» **Task prompt**: Working through the entries below, find how many lines include the string "Hturns"; give only that number.

Saved data entries
(** C8. After any run the statistics report the number of requested
    platforms as [total], the number of results whose status is [found] as
    [found], and the number of platforms processed (the number of results)
    as [completed]; a run that returns has processed every platform.  For
    three results that are found, not found and an error the statistics are
    3, 1 and 3. *)
Theorem getSearchStats_after_run query type platforms m :
  exists outcome m',
    performSearch world query type platforms m = (outcome, m')
    /\ getSearchStats (this m')
       = {| total := length platforms;
            found :=
              length (filter (fun r => Status_eqb (status r) Found)
                             (results (this m')));
            completed := length (results (this m')) |}
    /\ (forall rs, outcome = Normal rs ->
          results (this m') = rs /\ length rs = length platforms)
    /\ (map status (results (this m')) = [Found; NotFound; Error] ->
          getSearchStats (this m')
          = {| total := 3; found := 1; completed := 3 |}).
Proof.
  assert (Hstats : exists outcome m',
    performSearch world query type platforms m = (outcome, m')
    /\ totalPlatforms (this m') = length platforms
    /\ completedSearches (this m') = length (results (this m'))
    /\ (forall rs, outcome = Normal rs ->
          results (this m') = rs /\ length rs = length platforms)).
  { destruct (performSearch_outcome query type platforms m)
      as [(message & Hrun & _)|(Hquery & Htype)].
    - do 2 eexists. split; [exact Hrun|]. cbn.
      split; [reflexivity|]. split; [reflexivity|]. discriminate.
    - destruct (performSearch_returns query type platforms m Hquery Htype)
        as (rs & events & m' & Hrun & Hturns & Hthis & _).
      apply Turns_length in Hturns.
      do 2 eexists. split; [exact Hrun|]. rewrite Hthis. cbn.
      split; [reflexivity|]. split; [auto|].
      intros rs' [= <-]. auto. }
  destruct Hstats as (outcome & m' & Hrun & Htotal & Hdone & Hreturned).
  exists outcome, m'. split; [exact Hrun|].
  assert (Hgeneral : getSearchStats (this m')
       = {| total := length platforms;
            found :=
              length (filter (fun r => Status_eqb (status r) Found)
                             (results (this m')));
            completed := length (results (this m')) |}).
  { unfold getSearchStats. rewrite Htotal, Hdone. reflexivity. }
  split; [exact Hgeneral|]. split; [exact Hreturned|].
  intro Hstatuses. unfold getSearchStats. rewrite Hdone.
  assert (Hthree : length (results (this m')) = 3)
    by (rewrite <- length_map with (f := status), Hstatuses; reflexivity).
  assert (Hthree' : totalPlatforms (this m') = 3).
  { rewrite Htotal.
    destruct outcome as [rs|message].
    - destruct (Hreturned rs eq_refl) as [<- <-]. exact Hthree.
    - destruct (performSearch_throws query type platforms m message m' Hrun)
        as [-> _].
      cbn in Hstatuses. discriminate. }
  rewrite Hthree, Hthree'.
  destruct (results (this m')) as [|a [|b [|c [|d l]]]]; try discriminate.
  cbn in Hstatuses. injection Hstatuses as Ha Hb Hc.
  cbn. rewrite Ha, Hb, Hc. reflexivity.
Qed.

» **Output for this task**: 2